# HSBC Bank statement issue



## heihaci (Dec 30, 2015)

Hi typical sods law my January statement hasn't come in by post and I need to send the documents very soon.I went into my local HSBC branch and told me they cannot stamp online statements. They printed out 6 months statement with the HSBC heading with a cover letter. The cover letter is a electronically signed saying it's a report of cleared debit and credit balances. The statement is printed on both sides of the paper in a different format from the postal statements and it says "duplicate statement of accounts". Will the ECO accept this?


----------



## skyf (Mar 26, 2015)

My Bank,not HSBC, certified every screen printed statement.
If you have an Account Manager, speak to them and just say the Statements are required by a Government Dept and must be certified.


----------



## heihaci (Dec 30, 2015)

They refusing to this and saying these statements are sufficient for visas


----------



## skyf (Mar 26, 2015)

heihaci said:


> They refusing to this and saying these statements are sufficient for visas


Insist on a properly signed letter to that effect.


----------



## clever-octopus (May 17, 2015)

If they're printed at the branch with their letterhead, the statements are original and don't need to be signed


----------



## nasima789 (Sep 28, 2015)

yh i went to hsbc and its a disappointment that they dont stamp or sign it... but the duplicate copy shouldnt be a problem
they are like originals..but its hard coz u need the lasted as possible...but will the print out from the hsbc branch do???


----------



## domgen (Aug 18, 2015)

HI
I had similar problem.

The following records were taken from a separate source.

(** * TextGen.js: a thin client for a local inference server

    A shallow embedding of [src/TextGen.js].  The module builds chat
    payloads, POSTs them to a fixed endpoint, and scans the textual reply
    for a JSON array stored under the quoted key test.

    - JavaScript strings are sequences of UTF-16 code units ([jsstring]).
    - JavaScript values are the plain-data values the module handles
      ([value]); [VNull] is JavaScript's [null].
    - The host (network, file system, number printer) is an explicit
      [world]; an operation is a function from the world to an outcome
      (a returned value or a thrown exception) and the trace of the
      effects it performed, in order.  The module is single-threaded and
      every [await] is sequential, so [await e] is the evaluation of [e]. *)

From Stdlib Require Import String Ascii DecimalString.
From Stdlib Require Import NArith ZArith QArith Bool Lia List.
Import ListNotations.

Set Implicit Arguments.
Set Warnings "-register-all".
Open Scope N_scope.

(** ** Strings *)

(** A JavaScript string: UTF-16 code units. *)
Definition jsstring := list N.

(** An ASCII literal of the source as a JavaScript string. *)
Definition str (s : string) : jsstring :=
  map N_of_ascii (list_ascii_of_string s).

Definition QUOTE : N := 34.      (* double quote *)
Definition COLON : N := 58.
Definition COMMA : N := 44.
Definition LBRACKET : N := 91.   (* opening square bracket *)
Definition BACKSLASH : N := 92.
Definition RBRACKET : N := 93.   (* closing square bracket *)
Definition LBRACE : N := 123.    (* opening curly bracket *)
Definition RBRACE : N := 125.    (* closing curly bracket *)

(** A literal between double quotes, as it appears inside a text. *)
Definition quoted (s : string) : jsstring := QUOTE :: str s ++ [QUOTE].

(** [String.prototype.includes]: [needle] occurs in [hay]. *)
Definition includes (hay needle : jsstring) : Prop :=
  exists before after, hay = before ++ needle ++ after.
Lemma version_check (version : value) :
  orM (negb (ToBoolean version) || (typeof version !=? "string"))
      (notM (call_semver_valid semver_valid version))
  = ret (negb (version_ok semver_valid version)).
Proof.
  rewrite guard_string.
  destruct version as [| |b|n|s|f|props|z|d]; try reflexivity.
  - destruct b; reflexivity.
  - destruct n; reflexivity.
  - destruct s as [|c s]; reflexivity.
  - destruct z; reflexivity.
Qed.

Lemma author_check (author : value) :
  exists log,
    orM (negb (ToBoolean author) || (typeof author !=? "object"))
        (notM (isPackageAuthor author))
    = (Ret (negb (author_ok author)), log)
    /\ (author_ok author = true -> log = []).
Proof.
  rewrite guard_object.
  destruct (decides_inv _ _ (isPackageAuthor_decides author)) as (log & Hv & Hlog).
  destruct author as [| |b|n|s|f|props|z|d];
    try (exists []; split; [reflexivity | discriminate]).
  exists log. unfold orM, notM. rewrite Hv. unfold bind, ret.
  rewrite app_nil_r. auto.
Qed.

Lemma typeof_string (v : value) : (typeof v !=? "string") = negb (is_string v).
Proof. reflexivity. Qed.

Theorem isPackage_decides (x : value) :
  decides (isPackage semver_valid x) (package_ok semver_valid x).
Proof.
  unfold isPackage. rewrite guard_object.
  destruct x as [| |b|n|s|f|props|z|d]; try rejected.
  cbn [get package_ok]. rewrite !bind_lift_ret.
  rewrite name_check, bind_ret.
  destruct (name_ok _); [|rejected].
  rewrite version_check, bind_ret.
  destruct (version_ok _ _); [|rejected].
  rewrite typeof_string.
  destruct (is_string _); [|rejected].
  destruct (author_check (lookup props "author")) as (log & -> & Hlog).
  destruct (author_ok _); [|rejected].
  rewrite (Hlog eq_refl). cbn [negb andb].
  change (@pair (outcome bool) (list diagnostic) (Ret false) []) with (ret false).
  rewrite bind_ret.
  apply and_then_decides.
  - apply maintainers_passes.
  - intros _. apply exports_decides.
Qed.

Lemma tag_version_entry_passes (e : string * value) :
  passes (tag_version_entry semver_valid e) (package_ok semver_valid (snd e)).
Proof.
  destruct e as [key v]. unfold tag_version_entry. cbn [snd].
  destruct (decides_inv _ _ (isPackage_decides v)) as (log & Hv & Hlog).
  cbn [typeof neqb String.eqb Ascii.eqb Bool.eqb negb].
  rewrite Hv. destruct (package_ok _ v).
  - rewrite (Hlog eq_refl). split; reflexivity.
  - rejected.
Qed.

Theorem isTagValid_decides (tag versions : value) :
  decides (isTagValid semver_valid tag versions)
          (tag_ok semver_valid tag versions).
Proof.
  unfold isTagValid. rewrite guard_string, guard_object.
  destruct tag as [| |b|n|s|f|ps|z|d]; try rejected.
  - destruct b; rejected.
  - destruct n; rejected.
  - destruct s as [|c s]; [destruct versions; rejected|].
    destruct versions as [| |b|n|t|f|props|z|d]; try rejected.
    cbn [required_string ToBoolean is_string typeof String.eqb Ascii.eqb
         Bool.eqb negb andb Object_entries get_computed get tag_ok].
    rewrite !bind_lift_ret.
    apply and_then_decides.
    + apply for_of_passes. intros e _. apply tag_version_entry_passes.
    + intros _. destruct (ToBoolean _); split; try reflexivity; discriminate.
  - destruct z; rejected.
Qed.

Lemma version_entry_passes (e : string * value) :
  passes (version_entry semver_valid e) (package_ok semver_valid (snd e)).
Proof.
  destruct e as [key v]. unfold version_entry. cbn [snd].
  destruct (decides_inv _ _ (isPackage_decides v)) as (log & Hv & Hlog).
  unfold orM, notM. cbn [typeof neqb String.eqb Ascii.eqb Bool.eqb negb].
  rewrite Hv. destruct (package_ok _ v).
  - rewrite (Hlog eq_refl). split; reflexivity.
  - rejected.
Qed.

Lemma tag_entry_passes (versions : value) (e : string * value) :
  passes (tag_entry semver_valid versions e)
         (is_string (snd e) && tag_ok semver_valid (snd e) versions).
Proof.
  destruct e as [key v]. unfold tag_entry. cbn [snd].
  destruct (decides_inv _ _ (isTagValid_decides v versions)) as (log & Hv & Hlog).
  change (typeof (VStr key) !=? "string") with false. cbn [orb].
  rewrite typeof_string.
  destruct (is_string v); [|rejected].
  unfold orM, notM. cbn [negb andb].
  rewrite Hv. destruct (tag_ok _ v versions).
  - rewrite (Hlog eq_refl). split; reflexivity.
  - rejected.
Qed.

Theorem isRemotePackage_decides (x : value) :
  decides (isRemotePackage semver_valid x) (remote_ok semver_valid x).
Proof.
  unfold isRemotePackage. rewrite guard_object.
  destruct x as [| |b|n|s|f|props|z|d]; try rejected.
  cbn [get remote_ok]. rewrite !bind_lift_ret.
  rewrite !guard_string.
  destruct (required_string (lookup props "id")); [|rejected].
  destruct (required_string (lookup props "name")); [|rejected].
  destruct (author_check (lookup props "author")) as (log & -> & Hlog).
  destruct (author_ok _); [|rejected].
  rewrite (Hlog eq_refl). cbn [negb andb].
  change (@pair (outcome bool) (list diagnostic) (Ret false) []) with (ret false).
  rewrite bind_ret, !guard_object.
  destruct (lookup props "versions") as [| |b|n|s|f|versions|z|d]; try rejected.
  cbn [Object_entries versions_ok]. rewrite bind_lift_ret.
  apply and_then_decides.
  - apply for_of_passes. intros e _. apply version_entry_passes.
  - intros _.
    destruct (lookup props "tags") as [| |b|n|s|f|tags|z|d]; try rejected.
    cbn [Object_entries tags_ok]. rewrite bind_lift_ret.
    rewrite <- (andb_true_r (all_values _ _)).
    apply and_then_decides.
    + apply for_of_passes. intros e _. apply tag_entry_passes.
    + intros _. split; reflexivity.
Qed.

End Decides.

(** ** Verdicts *)

Section Verdicts.

Variable semver_valid : string -> bool.
Lemma clamp_mono y y' : y <= y' -> Rmin (Rmax y 0) 350 <= Rmin (Rmax y' 0) 350.
Proof.
  intros Hy. apply Rle_min_compat_r. apply Rle_max_compat_r. exact Hy.
Qed.

Lemma miss_below_10 v i : v < 10 -> (i <= steps)%nat -> hit (v / 100) i = false.
Proof.
  intros Hv Hi. apply geb_false. unfold yOf.
  pose proof (noise_bound (xOf i)) as Hn.
  pose proof (unit_square i Hi) as Hc.
  unfold crashDrop. set (c := (xOf i / WIDTH) ^ 2) in *.
  set (nz := noise (xOf i)) in *.
  unfold STOP_LOSS_Y, STOP_LOSS_DELTA, START_Y.
  assert (Hterm : c * 200 * (v / 100) < 20).
  { destruct (Rle_dec 0 v) as [Hpos|Hneg].
    - assert (0 <= (1 - c) * v) by (apply Rmult_le_pos; lra). lra.
    - assert (0 <= c * (- v)) by (apply Rmult_le_pos; lra). lra. }
  apply clamp_lt; lra.
Qed.

Lemma hit_from_20 v : 20 <= v -> hit (v / 100) steps = true.
Proof.
  intros Hv. apply geb_true. unfold yOf. rewrite xOf_steps.
  pose proof (noise_bound WIDTH) as Hn.
  unfold crashDrop, STOP_LOSS_Y, STOP_LOSS_DELTA, START_Y, WIDTH in *.
  simpl pow. apply clamp_ge; lra.
Qed.
(** X19: [MoveEntity], which moves the entity of row [row] of the block
    [source] to the block [this], a different block, in a state that is in
    order, with all allocations succeeding, fewer than 65535 slots in the
    active range and a capacity of the block [this] that can still grow
    within an [Index].  The state stays in order.  The record returned is a
    new one, not the record of the entity: its handle [h'] differs from the
    handle [h] the entity had, and names a new row of the block [this] that
    reads, in the components both blocks have, what [h] read.  When the
    entity was not in the last row of its block, [h] is refused by [Access]
    from then on.  Every other entity keeps its handle and the values of
    its components, and its row too, except the entity of the last row of
    the block [source], which takes the row of the entity moved. *)
Theorem MoveEntity_moves_entity alloc_ok s this source h row dst :
  (∀ n, alloc_ok n = true) →
  state_ok s →
  EntityRecord.last (pool s) < 65535 →
  this ≠ source →
  get_at (managers s) this = Some dst →
  (size dst = capacity dst → grow (capacity dst) < 65536) →
  entity s h source row →
  ∃ s' h' src,
    MoveEntity alloc_ok s this source row
    = Returns (s', EntityRecord.At (recordIndex h')) ∧
    state_ok s' ∧
    get_at (managers s) source = Some src ∧
    h' ≠ h ∧
    entity s' h' this (size dst) ∧
    (∀ T, Component_Id T ∈ EachComponent (id dst) →
          Component_Id T ∈ EachComponent (id src) →
          read s' h' T = read s h T) ∧
    (row < size src - 1 →
     ∀ Components, Access s' h Components = Some (false, None)) ∧
    (∀ h0 a0 row0,
       entity s h0 a0 row0 → h0 ≠ h →
       h0 ≠ h' ∧
       entity s' h0 a0
         (if decide (a0 = source ∧ row0 = size src - 1) then row else row0) ∧
       ∀ m0 T, get_at (managers s) a0 = Some m0 →
               Component_Id T ∈ EachComponent (id m0) →
               read s' h0 T = read s h0 T).
Proof.
  intros Hok Hstate Hlast Hne Hdst Hfit Hentity.
  pose proof Hentity as (src & Hsrc & Hrow & Hslot & Hrec).
  pose proof Hstate as (_ & _ & Hblocks).
  (* the new record and row *)
  destruct (reserve_and_initialise alloc_ok s this dst [] [] Hok Hstate Hlast Hdst Hfit)
    as (s1 & h' & _ & Hres & Hstate1 & Hentity1 & (dst1 & Hdst1 & Hid1 & Hsize1) &
        Hothers1 & _ & _ & Hframe1); [constructor | constructor | done |].
  destruct (Hres eq_refl) as [Hreserve _]. clear Hres.
  pose proof Hstate1 as (_ & _ & Hblocks1).
  assert (Hsrc1 : get_at (managers s1) source = Some src).
  { rewrite Hothers1; [done|]. by intros ->. }
  destruct (Hframe1 h source row Hentity) as (Hhh' & Hentityh1 & Hreadsh1).
  pose proof Hentity1 as (dst1' & Hdst1' & Hrow' & Hslot' & Hrec').
  assert (dst1' = dst1) as -> by congruence.
  destruct (Hblocks1 this dst1 Hdst1) as (Hsized & Hcapd & _ & Hcolsd & Hrowsd).
  destruct (Hblocks1 source src Hsrc1) as (Hsizes & Hcaps & _ & Hcolss & Hrowss).
  assert (Hvalid' : recordIndex h' ≠ InvalidIndex).
  { destruct (Hrowsd (size dst) Hrow') as (i & v & Hi & _ & Hsmall & _).
    assert (i = recordIndex h') as -> by congruence. unfold InvalidIndex. lia. }
  assert (Hvalidity : ∀ st h0 a0 row0, state_ok st → entity st h0 a0 row0 →
                        recordIndex h0 ≠ InvalidIndex).
  { intros st h0 a0 row0 (_ & _ & Hb) (m0 & Hm0 & Hr0 & Hs0 & _).
    destruct (Hb a0 m0 Hm0) as (_ & _ & _ & _ & Hrows0).
    destruct (Hrows0 row0 Hr0) as (i & v & Hi & _ & Hsmall & _).
    assert (i = recordIndex h0) as -> by congruence. unfold InvalidIndex. lia. }
  (* the common components *)
  set (cs := EachCommonComponent (id dst1) (id src)).
  destruct (moveCommon_all this source (size dst) row cs Hne
              (EachCommonComponent_NoDup _ _) (managers s1) dst1 src Hdst1 Hsrc1)
    as (ms2 & dst2 & src2 & Hfold & Hlen2 & Hdst2 & Hsrc2 & Hothers2 & Hshaped &
        Hshapes & Hcellsd & Hcellss & _ & Hmoved).
  { intros c [Hc _]%EachCommonComponent_elem.
    destruct (columns_ok_lookup dst1 _ (mkCType 0 c) Hcolsd Hc)
      as (kd & cold & Hkd & _ & Hcold & Hlencold).
    exists kd, cold. split; [done|]. split; [done | lia]. }
  { intros c [_ Hc]%EachCommonComponent_elem.
    destruct (columns_ok_lookup src _ (mkCType 0 c) Hcolss Hc)
      as (ks & cols & Hks & _ & Hcols & Hlencols).
    destruct (get_at_is_Some cols row ltac:(lia)) as [x Hx].
    exists ks, x. split; [done|]. unfold cell_at. by rewrite Hcols. }
  { intros c1 c2 k [Hc1 _]%EachCommonComponent_elem [Hc2 _]%EachCommonComponent_elem.
    by apply (columns_ok_inj dst1 _ c1 c2 k Hcolsd). }
  { intros c1 c2 k [_ Hc1]%EachCommonComponent_elem [_ Hc2]%EachCommonComponent_elem.
    by apply (columns_ok_inj src _ c1 c2 k Hcolss). }
  set (s2 := mkState (pool s1) ms2).
  assert (Hshape2 : ∀ b m, get_at (managers s1) b = Some m →
            ∃ m', get_at (managers s2) b = Some m' ∧ same_shape m m' ∧
                  ∀ k r, (b = this → r ≠ size dst) → (b = source → r ≠ row) →
                         cell_at (componentArrays m') k r
                         = cell_at (componentArrays m) k r).
  { intros b m Hm. simpl. destruct (Z.eq_dec b this) as [->|Hb1].
    - assert (m = dst1) as -> by congruence. exists dst2.
      split; [done|]. split; [done|]. intros k r Hr _. apply Hcellsd. by apply Hr.
    - destruct (Z.eq_dec b source) as [->|Hb2].
      + assert (m = src) as -> by congruence. exists src2.
        split; [done|]. split; [done|]. intros k r _ Hr. apply Hcellss. by apply Hr.
      + exists m. rewrite Hothers2 by done. split; [done|].
        split; [apply same_shape_refl | done]. }
  assert (Hstate2 : state_ok s2).
  { apply (state_ok_cells s1); [done | done | done |].
    intros b m Hm. destruct (Hshape2 b m Hm) as (m' & Hm' & Hshape & _).
    exists m'. split; [done|]. exact Hshape. }
  assert (Hentity2 : ∀ h0 a0 row0, entity s1 h0 a0 row0 → entity s2 h0 a0 row0).
  { intros h0 a0 row0 (m0 & Hm0 & Hr0 & Hs0 & Hrec0).
    destruct (Hshape2 a0 m0 Hm0) as (m' & Hm' & (_ & Hri & _ & _ & Hsize & _) & _).
    exists m'. rewrite Hsize, Hri. done. }
  (* the source row *)
  destruct (Destroy_spec s2 h source row Hstate2 (Hentity2 _ _ _ Hentityh1))
    as (s3 & src2' & src3 & Hdestroy & Hstate3 & Hsrc2' & Hsrc3 & Hid3 & Hsize3 &
        Hothers3 & Hstale & Hframe3).
  assert (src2' = src2) as -> by (simpl in Hsrc2'; congruence).
  pose proof (Destroy_RemoveRow s2 h source row s3 _ (Hentity2 _ _ _ Hentityh1)
                (Hvalidity _ _ _ _ Hstate Hentity) Hdestroy) as Hremove.
  destruct Hshapes as (Hids & Hris & Hiis & Hcaps' & Hsizes' & Hcolumnss).
  exists s3, h', src. split.
  { unfold MoveEntity. rewrite Hreserve.
    cbn [mbind outcome_bind defined EntityRecord.read].
    rewrite Hrec'. cbn [mbind outcome_bind defined EntityRecord.row].
    rewrite Hdst1. cbn [mbind outcome_bind defined].
    rewrite Hsrc1. cbn [mbind outcome_bind defined].
    fold cs. rewrite Hfold. cbn [mbind outcome_bind defined].
    rewrite toIndex_small by lia. fold s2. by rewrite Hremove. }
  split; [done|]. split; [done|]. split; [by intros ->|].
  destruct (Hframe3 h' this (size dst) (Hentity2 _ _ _ Hentity1) ltac:(by intros ->))
    as [Hentity3 Hreads3].
  destruct (decide (this = source ∧ size dst = size src2 - 1)) as [[? _]|_]; [done|].
  split; [done|]. split; [|split].
  - (* the values that moved *)
    intros T HTd HTs. rewrite <- Hid1 in HTd.
    destruct Hshaped as (Hidd & Hrid & Hiid & Hcapd' & Hsized' & Hcolumnsd).
    rewrite (Hreads3 dst2 T Hdst2) by (by rewrite Hidd).
    destruct (columns_ok_lookup dst1 _ T Hcolsd HTd) as (kd & cold & Hkd & Husedd & Hcold & _).
    destruct (columns_ok_lookup src _ T Hcolss HTs) as (ks & cols & Hks & Hverds & Hcols & _).
    destruct (Hcolumnsd kd cold Hcold) as (cold' & Hcold' & _).
    rewrite (read_cell s2 h' T this (size dst) dst2 kd cold');
      [| by apply Hentity2 | done | done | congruence | done | done].
    rewrite (Hmoved (Component_Id T) kd ks); [| | done | done].
    + rewrite <- (Hreadsh1 src T Hsrc HTs).
      by rewrite (read_cell s1 h T source row src ks cols)
        by (done || by apply (Hvalidity s h source row)).
    + by apply EachCommonComponent_intro.
  - intros Hinner. apply Hstale. lia.
  - intros h0 a0 row0 Hentity0 Hne0.
    destruct (Hframe1 h0 a0 row0 Hentity0) as (Hne0' & Hentity01 & Hreads01).
    split; [done|].
    destruct (Hframe3 h0 a0 row0 (Hentity2 _ _ _ Hentity01) Hne0)
      as [Hentity03 Hreads03].
    rewrite Hsizes' in Hentity03. split; [done|].
    intros m0 T Hm0 HT.
    pose proof Hentity01 as (m1 & Hm1 & Hr1 & Hs1 & Hrec1).
    destruct (Hshape2 a0 m1 Hm1) as (m2 & Hm2 & Hshape & Hcells).
    assert (Hidm1 : id m1 = id m0).
    { destruct (Z.eq_dec a0 this) as [->|Hat].
      - assert (m0 = dst) as -> by congruence.
        assert (m1 = dst1) as -> by congruence. done.
      - rewrite Hothers1 in Hm1 by done. congruence. }
    rewrite (Hreads03 m2 T Hm2) by (destruct Hshape as (-> & _); by rewrite Hidm1).
    rewrite <- (Hreads01 m0 T Hm0 HT).
    apply (read_same_cells s1 s2 h0 a0 row0 m1 m2 T); try done.
    + by apply Hentity2.
    + by apply (Hvalidity s h0 a0 row0).
    + destruct (Hblocks1 a0 m1 Hm1) as (? & _ & _ & Hcols1 & _).
      apply (columns_ok_mono m1 (capacity m1)); [done | lia].
    + by rewrite Hidm1.
    + intros k. apply Hcells.
      * intros ->. pose proof Hentity0 as (m0' & Hm0' & Hr0 & _).
        assert (m0' = dst) as -> by congruence. lia.
      * intros -> ->. apply Hne0.
        apply (entity_handle_eq s h h0 source row source row); try done.
        destruct Hentity0 as (m0' & Hm0' & _ & Hs0 & _).
        assert (m0' = src) as -> by congruence. congruence.
Qed.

I printed my final statement at branch asked for cover letter confirming authenticity but they only stamp apparently. so I just sent it stamped. fingers crossed.
I attached a note sticker advising that it has been printed at branch and bank were unwilling to provide cover letter.


----------



## nasima789 (Sep 28, 2015)

my hsbc branch dont even stamp it


----------



## gairloch (Jun 24, 2011)

Same happened to me but Royal Bank of Scotland. They no longer sign or stamp bank statements. They did print them out on letterhead and added a letter (just to make me happy).


----------